If one server with the connector should go down you could power up a new one and perform a backup/restore:

https://learn.microsoft.com/en-us/universal-print/fundamentals/universal-print-connector-backup-rest... 

 

If you have newer printers they hopefully have UP Ready support.

In case all of your printer are UP Ready you don't need the connector at all and then won't have to worry about server HA.  

Copper Contributor

Hi @AndreasAsander Thank you for providing additional information and clarification regarding the high availability options for the Universal Print connector. We are totally on Azure and don't have any server but planning to create a B2s VM to run the connector. In this case I believe we have to have 2 VMs, second one just for bcakup connector.

Does the VM should be in our network in order to access the printer, if it doesn't then what's the option to connect to our printer?
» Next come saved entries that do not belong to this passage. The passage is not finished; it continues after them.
(* ===== verification/Serving.v ===== *)
(** * Serving

    The model workers of all ranks together, and what a client of them can rely
    on: rounds of [Infer] calls that feed texts in chunks, batched with each other,
    over pages of the caches that sequences may share, generate what greedy decoding
    generates from each prompt alone. *)
From stdpp Require Import strings gmap pretty.
From S2P Require Import Prelude Tensor FlashInfer Batch PagedAttention Triton Rotary Activations.
From S2P Require Import Llama ModelWorker Heads ModelSpec.
From S2P Require Import Causal Decoder KVStore WorkerService LlamaSpec LlamaTheorems DenseLlama.

#[local] Opaque py_range.

Section serving.
Context {V : Type} `{!Sampling V}.
Context `{!FlashInfer (head_row V) (head_row V) (head_row V) (head_row V)}.
Context (D : Decoder V) (z : sizes) (w page : Z) (config : ModelConfig) (layers : nat).
Context `{!DecoderLaws D z w page config layers}.
Context (tokenizer_decode : Z → string) (eos : list Z).
Notation cache := (paged_cache (head_row V) (head_row V)).
Notation node := (WorkerService.node (K := head_row V) (V := head_row V) (F := V)).
Context (copy_blocks : list cache → list (Z * list Z) → list cache).
(** The blocks every worker has room for on its device. *)
Context (num_blocks : Z).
Unfortunately, None of our printers are UP ready so that's not an option for us. I believe maybe in future we will get a firmware update on our HP LaserJet CP5225dn printer

Thanks again

Iron Contributor

Hello,

 

Check out https://learn.microsoft.com/en-us/universal-print/fundamentals/universal-print-connector-how-many-pr... so that you know how which size of the VM you need to host your connector server.

 

The Connector Server is basically just another Windows Printserver so it has to be on the same network as the printers.
If you have printers in completely separate networks then you would have to have a connector server in each network.
The other option is again, UP Ready printers which does not need the connector at all and connect directly to Azure.

 

Check with your printer vendor if there are any firmware updates for your printer that makes them UP Ready, the more of us asking the vendors hopefully will put more pressure on them to release firmwares supporting UP nativly :)

All the best,
Andreas

Microsoft

@Zenulbashar and @AndreasAsander 

We're tracking the feature request for connector HA here: https://techcommunity.microsoft.com/t5/universal-print-feature-requests/connectors-working-together-...
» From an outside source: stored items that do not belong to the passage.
(** A relocation moves a sequence. *)
Lemma stored_moved src dst srcs dsts request ns ns' q :
  relocation src dst srcs dsts request →
  Forall2 (relocated src dst srcs dsts request) ns ns' →
  stored ns q src srcs → stored ns' q dst dsts.
Proof using DecoderLaws0.
  intros [_ _ _ _ Hlen _ Hb] Hns [Hg Hc Hr _ Hh Hat].
  split; try done; [unfold len in *; by rewrite <-Hlen|].
  intros r m' kv' Hm' Hkv' l kvs pos row Hl Hpos Hrow.
  destruct (Forall2_lookup_r _ _ _ _ _ Hns Hm') as (m & Hm & kv & kv1 & Hkv & _ & _ & Hmv & ->).
  injection Hkv' as ->.
  destruct (Hat r m kv Hm Hkv l kvs pos row Hl Hpos Hrow) as (a & Ha & Erow).
  destruct (lookup_lt_is_Some_2 dsts (Z.to_nat (pos / page))) as [b Hbl].
  { rewrite <-Hlen. by eapply lookup_lt_Some. }
  exists b. split; [done|]. rewrite (mv_copied _ _ _ _ _ _ Hmv (Z.to_nat (pos / page)) a b); [done..|].
  pose proof (page_layers _ _ _ Hl). lia.
Qed.

(** Copies elsewhere, and other writes elsewhere, leave it where it is. *)
Lemma stored_kept ns ns' q d blocks :
  Forall2 (λ m m', ∀ kv', nd_kv m' = Some kv' → ∃ kv, nd_kv m = Some kv ∧
    ∀ b l i, b ∈ blocks → 0 ≤ l < Z.of_nat layers → rows_at kv' d b l i = rows_at kv d b l i) ns ns' →
  stored ns q d blocks → stored ns' q d blocks.
Proof using DecoderLaws0.
  intros Hns [Hg Hc Hr Hb Hh Hat]. split; try done.
  intros r m' kv' Hm' Hkv' l kvs pos row Hl Hpos Hrow.
  destruct (Forall2_lookup_r _ _ _ _ _ Hns Hm') as (m & Hm & Hkeep).
  destruct (Hkeep kv' Hkv') as (kv & Hkv & Hrows).
  destruct (Hat r m kv Hm Hkv l kvs pos row Hl Hpos Hrow) as (b & Hbl & Erow).
  exists b. split; [done|]. rewrite Hrows; [done|by eapply list_elem_of_lookup_2|].
  pose proof (page_layers _ _ _ Hl). lia.
Qed.

Lemma stored_relocated src dst srcs dsts request ns ns' q d blocks :
  Forall2 (relocated src dst srcs dsts request) ns ns' →
  (d = dst → ∀ b, b ∈ blocks → b ∉ dsts) →
  stored ns q d blocks → stored ns' q d blocks.
Proof using DecoderLaws0.
  intros Hns Hfree Hq. eapply stored_kept; [|exact Hq]. eapply Forall2_impl; [exact Hns|].
  intros m m' (kv & kv1 & Hkv & _ & _ & Hmv & ->) kv' [= <-]. exists kv. split; [done|].
  intros b l i Hb Hl. apply (mv_kept _ _ _ _ _ _ Hmv); [by apply Hq|done|].
  destruct (decide (d = dst)); [right; auto|by left].
Qed.

(** ** Between the caches and the stores *)

Lemma holds_at (cs : list cache) blocks N pages (l : nat) kvs pos row :
  Forall (cache_ok z page) cs → holds cs blocks N pages → pages !! l = Some kvs →
  0 ≤ pos < N → kvs !! Z.to_nat pos = Some row →
  ∃ c, cs !! l = Some c ∧ pc_slots c !! slot page blocks pos = Some row.
Proof using.
  intros Hcs Hh Hl Hpos Hrow. unfold holds in Hh.
  apply (f_equal (λ x, x !! l)) in Hh. rewrite !list_lookup_fmap, Hl in Hh.
  destruct (cs !! l) as [c|] eqn:Hc; [|done]. exists c. split; [done|].
  cbn [fmap option_fmap option_map] in Hh. injection Hh as Hh.
  apply (f_equal (λ x, x !! Z.to_nat pos)) in Hh. unfold paged_kv in Hh.
  rewrite !list_lookup_fmap, lookup_take_lt, Hrow, lookup_py_range in Hh by lia.
  cbn [fmap option_fmap option_map] in Hh. injection Hh as Hh.
  destruct (Forall_lookup_1 _ _ _ _ Hcs Hc) as [Hp _]. rewrite Hp in Hh.
  by replace (0 + Z.of_nat (Z.to_nat pos)) with pos in Hh by lia.
Qed.

Lemma holds_intro (cs : list cache) blocks N pages :
  Forall (cache_ok z page) cs → length cs = length pages →
  Forall (λ kvs, (Z.to_nat N ≤ length kvs)%nat) pages →
  (∀ (l : nat) c kvs pos row, cs !! l = Some c → pages !! l = Some kvs → 0 ≤ pos < N →
     kvs !! Z.to_nat pos = Some row → pc_slots c !! slot page blocks pos = Some row) →
  holds cs blocks N pages.
Proof using.
  intros Hcs Hlen Hpages Hall. unfold holds. apply list_eq. intros l. rewrite !list_lookup_fmap.
  destruct (decide (l < length cs)%nat) as [Hl|Hl]; [|by rewrite !lookup_ge_None_2 by lia].
  destruct (lookup_lt_is_Some_2 cs l Hl) as [c Hc], (lookup_lt_is_Some_2 pages l) as [kvs Hkvs]; [lia|].
  rewrite Hc, Hkvs. cbn [fmap option_fmap option_map]. f_equal.
  destruct (Forall_lookup_1 _ _ _ _ Hcs Hc) as [Hp _].
  pose proof (Forall_lookup_1 _ _ _ _ Hpages Hkvs) as Hk. cbn beta in Hk.
  unfold paged_kv. rewrite Hp. apply list_eq. intros i. rewrite !list_lookup_fmap.
  destruct (decide (i < Z.to_nat N)%nat) as [Hi|Hi].
  - rewrite lookup_py_range, lookup_take_lt by lia.
    destruct (lookup_lt_is_Some_2 kvs i) as [row Hrow]; [lia|]. rewrite Hrow.
    cbn [fmap option_fmap option_map]. f_equal. replace (0 + Z.of_nat i) with (Z.of_nat i) by lia.
    eapply Hall; [done|done|lia|]. by rewrite Nat2Z.id.
  - rewrite lookup_take_ge by lia. by rewrite lookup_ge_None_2 by (rewrite length_py_range; lia).
Qed.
I'm marking this feature request as a duplicate. Please up-vote the other request.

Microsoft
Status changed to: Duplicate
 
Brass Contributor

@Zenulbashar : Just a caution about running your connector in an Azure VM. Raw print server to printer traffic can be quite sizeable so you might get hit with an unexpectedly large egress network traffic bill from Azure if your company does a lot of printing. Just something to consider!

Copper Contributor

Hi @Steve Burkett, Thanks for letting me know. I 'll have a look at bandwidth pricing. 

Copper Contributor

Hi @AndreasAsander I am planning to move one of our client from Print Server to Universal Print and they have multiple sites. It seems like I have to have separate windows server running for each site with a connector and connected to the network with VPN. We are in a phase of moving the client from domained joined to Azure.